Babamla annemin bu dünyadan gidişi beni, ihtiyaçlarımı daha bilinçli olarak ele almaya doğru yönlendirdi. Önceleri bana eylem ve hareket kabiliyetimi kaybettirdi. Kendi içimdeki sıkışma ve özgürlükle çatışmak yerine özgürlüğün ve sıkışıklığın anlamını yeniden tanımlayarak hareket etmeye sevk etti.
Hazırladığım yoga serileri uzadı ve kendi içinde ve bedenimde anlam bulmaya başladı. Hareket kabiliyetim ve bir hareketten bir harekete geçişimdeki esneklik ve kıvraklık artıkça, bir durumdan bir diğerine geçişimdeki düşünce kısıtlılığımın kalktığını ve yaratıcı yollar bulma kabiliyetimin genişlediğini hissetmeye başladım.
Sessizliğin ne kadar çok ses olduğunu fark ettim. İçimden taşan enerjiyi eyleme mi ya da hareketliliğe mi dönüştüreceğimin ayrımını ve seçimini yapmaya başladım.

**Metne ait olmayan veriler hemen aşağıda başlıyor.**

(* ===================================================================== *)
(** * functions.py *)
(* ===================================================================== *)

Definition default_content_lines : list string :=
  [ "######################################";
    "# Component Mapping for QIHE PnP machine";
    "#";
    "# For more information on how to edit this file, visit:";
    "# https://github.com/jpkh/ki_qihe";
    "#";
    "# Contact: [Use GitHub issues for questions and suggestions]";
    "#";
    "# This file defines mappings for component placement and special instructions.";
    "# Each line follows one of these formats:";
    "#";
    "# Component Mapping Line:";
    "#   1 or 2, Feeder ID, Component Name(s)";
    "#   - '1 or 2' specifies the nozzle number.";
    "#   - 'Feeder ID' is the feeder location, formatted as Lxx or Bxx";
    "#      (e.g., L1, B12).";
    "#   - 'Component Name(s)' are the names of components, separated by colons (:).";
    "#     These names should match the component values in the PCB design.";
    "#   Example: 1, L1, 0n1:100nF:100nf:0.1uF:0.1uf";
    "#";
    "# Exclude Line:";
    "#   E, , Regex Pattern(s)";
    "#   - 'E' indicates this line specifies components to exclude.";
    "#   - 'Regex Pattern(s)' are patterns to match components to be excluded,";
    "#      separated by colons (:).";
    "#   Example: E, , NC:TP";
    "#";
    "# Priority Line:";
    "#   P, , Regex Pattern(s)";
    "#   - 'P' indicates this line specifies priority components.";
    "#   - 'Regex Pattern(s)' are patterns to match priority components,";
    "#      separated by colons (:).";
    "#   Example: P, , FIDUCIAL:TESTPOINT";
    "#" ].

Bedenimin sınırları genişledikçe Maslow’un piramidinin ilk dört basamağı arasında gidiş gelişlerim yerli yerine otururken, bedenimin uzuvlarını ve onların içimde var oluşlarını hissettikçe, köklerim uzadı, kırılganlığım yerini sağlamlığa ve yaratıcılığa bıraktı. Beşimci basamağa arada bir adım bile atar oldum.
Siz bedeninizle hangi eylemleri ya da hareketleri yapıyorsunuz ? Onları yaparken hem siz hem de o birlikte rahatmısınız bir bakın.
Namaste..!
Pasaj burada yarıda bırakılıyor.